If you don’t own them, I would like to gently suggest you go out and buy some bottle brushes RIGHT   N O W.  I got mine at Lee Valley and use them all the time.  Really.  I do!

You are going to find that hard to believe after I explain this next little bit, but it’s nonetheless true.

So … I sat down, all ready to give you a comprehensive list of what you will use your bottle brushes for and came up … pretty much empty.

Mason jars.  That’s a given.  The reason I got them was to clean the bottom of my mason jars.  You know.  Where the dried up centipedes linger.  And the tomato sauce, and the leftover soup.

I know I use them for a million other things but …  what are they?  Couldn’t tell ya.  I’m at a loss.  I know I use them at least once a week.  I just can’t remember what for.

So, as it turns out I *can’t* give you a huge list of what you’ll use bottle brushes for.  But not because bottle brushes aren’t handy in a hundred different ways.  It’s because I’m brain dead for the moment.  Better this moment than whilst taking an exam I suppose.  Not that I take many exams lately.  Or perhaps I do and just can’t remember taking them.

This is turning into quite a nightmare this bottle brush post.

Suffice it to say, in terms of the tools you  have around the house I highly recommend bottle brushes.

You’ll use them to clean a million different things.

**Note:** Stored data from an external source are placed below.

(* ===== verification/Standard.v ===== *)
(** * Shared parts of the DRAM standards

    The standards ([DDR3.cpp], [HMC.cpp], ...) fill the same tables.  Here are
    the parts their files share: the timing table built by [push_back] calls
    and a check of it, the loops over the banks of a rank (with and without
    bank groups), and the tactics that prove a standard's instances of
    [TimingOK], [LambdaFrame] and [BankProtocol]. *)

From S2P Require Import Prelude Request Dram DramTiming BankProtocol.

(** ** Timing tables *)
Section Tables.
Context {L C : Type} `{!EqDecision L, !EqDecision C}.

(** [timing[int(l)][int(c)]]: the entries pushed to that vector, in order. *)
Definition entries_at (tbl : list (L * C * TimingEntry C)) (l : L) (c : C) : list (TimingEntry C) :=
  omap (λ '(l', c', t), if decide (l' = l ∧ c' = c) then Some t else None) tbl.

Lemma elem_of_entries_at tbl l c t : t ∈ entries_at tbl l c → (l, c, t) ∈ tbl.
Proof.
  unfold entries_at. rewrite list_elem_of_omap. intros ([[l' c'] t']&Hin&Ht).
  case_decide; naive_solver.
Qed.

(** What [update_timing] needs of a table. *)
Definition table_check (refreshing opening : C → bool) (tbl : list (L * C * TimingEntry C)) : bool :=
  forallb (λ '(_, c, t),
    (1 <=? t_dist t) && implb (t_sibling t) (t_dist t =? 1) &&
    implb (negb (t_sibling t) && refreshing c && opening (t_cmd t)) (t_dist t =? 1)) tbl.

Lemma table_check_elem refreshing opening tbl l c t :
  table_check refreshing opening tbl = true → t ∈ entries_at tbl l c →
  1 ≤ t_dist t ∧ (t_sibling t = true → t_dist t = 1) ∧
  (t_sibling t = false → refreshing c = true → opening (t_cmd t) = true → t_dist t = 1).
Proof.
  intros Hc Ht%elem_of_entries_at. unfold table_check in Hc. rewrite forallb_forall in Hc.
  apply list_elem_of_In in Ht. specialize (Hc _ Ht). simpl in Hc.
  apply andb_prop in Hc as [[H1 H2]%andb_prop H3]. split_and!; [lia| |].
  - intros E. rewrite E in H2. simpl in H2. lia.
  - intros E Er Eo. rewrite E, Er, Eo in H3. simpl in H3. lia.
Qed.

(** A vector of counts, one per level. *)
Class CountOK (n : nat) (count : list Z) : Prop := {
  count_ok_len : length count = n;
  count_ok_nonneg : Forall (λ c, 0 ≤ c) count
}.

(** [org_entry.count[i] = x] *)
Lemma CountOK_insert n count i x : CountOK n count → 0 ≤ x → CountOK n (<[i:=x]> count).
Proof.
  intros [Hl Hf] Hx. split; [by rewrite length_insert|]. apply Forall_lookup. intros j y Hj.
  destruct (decide (i = j)) as [->|Hne].
  - pose proof (lookup_lt_Some _ _ _ Hj) as Hlt. rewrite length_insert in Hlt.
    rewrite list_lookup_insert_eq in Hj by done. by simplify_eq.
  - rewrite list_lookup_insert_ne in Hj by done. rewrite Forall_lookup in Hf. eauto.
Qed.

Lemma TimingOK_table {S} (spec : Spec L C S) tbl :
  (∀ l c, timing spec l c = entries_at tbl l c) →
  table_check (is_refreshing spec) (is_opening spec) tbl = true →
  CountOK (level_MAX spec) (count spec) →
  (0 < level_int spec (lvl_Row spec) < level_MAX spec)%nat →
  (∀ k, (k < level_MAX spec)%nat → ∃ l, level_cast spec k = Some l) →
  (∀ k l, level_cast spec k = Some l → level_int spec l = k) →
  (∀ l l', level_int spec l = level_int spec l' → l = l') →
  TimingOK spec.
Proof.
  intros Ht Hc [? ?]. split; auto; intros l c t; rewrite Ht; intros Hin;
    destruct (table_check_elem _ _ _ _ _ _ Hc Hin) as (?&?&?); auto.
Qed.

(** A [static map<string, T>] read with [operator[]]: a missing key yields the
    enumeration's first value. *)
Fixpoint map_at {A} (first : A) (m : list (string * A)) (k : string) : A :=
  match m with
  | [] => first
  | (k', v) :: m => if decide (k' = k) then v else map_at first m k
  end.

End Tables.

(** [TABLE[i][j]] *)
Definition table_at (t : list (list Z)) (i j : Z) : option Z := r ← zlookup t i; zlookup r j.

(** ** Loops over the banks *)
Section Loops.
Context {L C S : Type} `{!EqDecision L, !EqDecision C, !EqDecision S}.
Variables (spec : Spec L C S) (pr : Proto L C S).
Context `{!TimingOK spec}.

Lemma forallb_lookup {A} (f g : A → bool) l :
  (∀ j x, l !! j = Some x → f x = g x) → forallb f l = forallb g l.
Proof.
  revert f g; induction l as [|x l IH]; intros f g H; [done|]. simpl.
  rewrite (H 0%nat x eq_refl). f_equal. apply IH. intros j y Hy. by apply (H (Datatypes.S j)).
Qed.

Lemma map_lookup_ext {A B} (f g : A → B) l :
  (∀ j x, l !! j = Some x → f x = g x) → map f l = map g l.
Proof.
  revert f g; induction l as [|x l IH]; intros f g H; [done|]. simpl.
  rewrite (H 0%nat x eq_refl). f_equal. apply IH. intros j y Hy. by apply (H (Datatypes.S j)).
Qed.

Lemma bank_closed d :
  shaped spec (bank_idx spec) d → all_closed spec pr d = bool_decide (state (info d) = p_Closed pr).
Proof.
  intros Hd. destruct d as [n cs]. inversion Hd as [? ? ? Hl _ _ _ _]; subst. simpl.
  rewrite decide_True; [done|]. by apply level_int_inj.
Qed.

Lemma bank_close d :
  shaped spec (bank_idx spec) d → close_all spec pr d = on_info (close_row pr) d.
Proof.
  intros Hd. destruct d as [n cs]. inversion Hd as [? ? ? Hl _ _ _ _]; subst. simpl.
  rewrite decide_True; [done|]. by apply level_int_inj.
Qed.

(** A node whose children are banks. *)
Lemma flat_closed k d :
  shaped spec k d → (k + 1)%nat = bank_idx spec →
  all_closed spec pr d = forallb (λ b, bool_decide (state (info b) = p_Closed pr)) (children d).
Proof.
  intros Hd Hk. destruct Hd as [k n cs Hl Hmax Hlen Hid Hch]. simpl.
  rewrite decide_False by (intros E; rewrite E in Hl; unfold bank_idx in Hk; lia).
  apply forallb_lookup. intros j x Hj. apply bank_closed. rewrite <-Hk. eauto.
Qed.

Lemma flat_close k d :
  shaped spec k d → (k + 1)%nat = bank_idx spec →
  close_all spec pr d = Dram (info d) (map (on_info (close_row pr)) (children d)).
Proof.
  intros Hd Hk. destruct Hd as [k n cs Hl Hmax Hlen Hid Hch]. simpl.
  rewrite decide_False by (intros E; rewrite E in Hl; unfold bank_idx in Hk; lia).
  f_equal. apply map_lookup_ext. intros j x Hj. apply bank_close. rewrite <-Hk. eauto.
Qed.

(** A node whose children are bank groups. *)
Lemma grouped_closed k d :
  shaped spec k d → (k + 2)%nat = bank_idx spec →
  all_closed spec pr d =
    forallb (λ bg, forallb (λ b, bool_decide (state (info b) = p_Closed pr)) (children bg)) (children d).
Proof.
  intros Hd Hk. destruct Hd as [k n cs Hl Hmax Hlen Hid Hch]. simpl.
  rewrite decide_False by (intros E; rewrite E in Hl; unfold bank_idx in Hk; lia).
  apply forallb_lookup. intros j x Hj. apply (flat_closed (k + 1)); [eauto|lia].
Qed.

Lemma grouped_close k d :
  shaped spec k d → (k + 2)%nat = bank_idx spec →
  close_all spec pr d =
    Dram (info d) (map (λ bg, Dram (info bg) (map (on_info (close_row pr)) (children bg))) (children d)).
Proof.
  intros Hd Hk. destruct Hd as [k n cs Hl Hmax Hlen Hid Hch]. simpl.
  rewrite decide_False by (intros E; rewrite E in Hl; unfold bank_idx in Hk; lia).
  f_equal. apply map_lookup_ext. intros j x Hj. apply (flat_close (k + 1)); [eauto|lia].
Qed.

(** Transitions change only [state] and [row_state]. *)
Lemma skel_set_state s d : skel spec (on_info (set_state s) d) = skel spec d.
Proof. by destruct d. Qed.

Lemma skel_set_row s m d :
  skel spec (on_info (λ n, set_row_state (m n) (set_state s n)) d) = skel spec d.
Proof. by destruct d. Qed.

Lemma skel_map n f cs :
  (∀ c, skel spec (f c) = skel spec c) → skel spec (Dram n (map f cs)) = skel spec (Dram n cs).
Proof. intros H. simpl. f_equal. rewrite map_map. by apply map_ext. Qed.

Lemma skel_info_children d : skel spec (Dram (info d) (children d)) = skel spec d.
Proof. by destruct d. Qed.

End Loops.

(** ** Tactics for the instances of a standard *)

(** A transition keeps everything but [state] and [row_state]. *)
Ltac solve_frame :=
  repeat match goal with
    | H : Some _ = Some _ |- _ => injection H as <-
    | H : (if ?b then _ else _) = Some _ |- _ => destruct b
    end;
  first
    [ reflexivity
    | apply skel_set_state
    | apply skel_set_row
    | etrans; [apply skel_map; intros; first
        [ apply skel_set_row
        | etrans; [apply skel_map; intros; apply skel_set_row|apply skel_info_children] ]
      |apply skel_info_children] ].

Ltac split_elem H :=
  repeat (apply elem_of_cons in H; destruct H as [->|H]); try (by apply elem_of_nil in H).

(** The laws of [BankProtocol]: each table entry is compared with what the
    protocol says, by cases on the state of the node. *)
Ltac solve_agrees :=
  eexists; split; [reflexivity|]; intros d ?;
  cbv beta; unfold wake_cmd, row_cmd, row_hit, row_open; simpl;
  destruct (state (info d)); reflexivity.

Ltac solve_inert := intros ? ? ? Hf; simpl in Hf; simplify_eq; reflexivity.

Ltac solve_transition :=
  split; [eexists; split; [reflexivity|by intros [? ?] ?]|intros []; try done; solve_inert].

Ltac solve_protocol :=
  match goal with
  | |- (_ < _)%nat ∧ _ => by vm_compute; lia
  | |- NoDup _ => apply (bool_decide_unpack _); vm_compute; exact I
  | |- ∀ c, c = _ ∨ c = _ → agrees _ _ => intros c [->| ->]; solve_agrees
  | |- ∀ c l, c = _ ∨ c = _ → _ => intros c [] [->| ->]; done
  | |- ∃ f, prereq _ _ _ = Some f ∧ _ =>
      eexists; split; [reflexivity|]; intros d ? ? Hd; simpl;
      first [rewrite (flat_closed _ _ _ d Hd eq_refl)|rewrite (grouped_closed _ _ _ d Hd eq_refl)];
      simpl; by case_match
  | |- (∃ f, _ ∧ _) ∧ _ =>
      split; [eexists; split; [reflexivity|]; intros d ? Hd; simpl;
              first [rewrite (flat_close _ _ _ d Hd eq_refl)|rewrite (grouped_close _ _ _ d Hd eq_refl)];
              reflexivity
             |intros []; try done; solve_inert]
  | |- transition _ _ _ _ => solve_transition
  | |- ∀ c l, c ∈ _ → inert _ l c => intros c l Hc; split_elem Hc; destruct l; solve_inert
  | |- ∀ c, c ∈ _ → _ => intros c Hc; split_elem Hc; simpl; first [done|vm_compute; lia]
  | |- ∀ l, l ≠ _ → _ => intros []; done
  | |- _ => done
  end.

And once you do … if it isn’t too much trouble,  could you shoot me an email letting me know exactly what they are?





  1. Laura says:

    I use a big cheap bottle brush to scrub out the canister of my Shark canister vac.

  2. Liz says:

    The Art of Doing Stuff you say? And you can only come up with 1 use for bottle brushes, which you say we Must Have? Think you might want to update this one.

    • Karen says:

      Mmmm. No. Don’t think I will. ~ karen!

      • Betsy says:

        Apologies for being so so so late to your bottle brush party. See, I just crawled out from a dungeon where I’ve been forced to use bottles brushes… I dunno, 10? Maybe 25 times a day. Also I just discovered your blog so imma be busy for the next couple a years catching up. Already have read your thoughts on Lady Goo Dixie Cups. Can’t wait for more.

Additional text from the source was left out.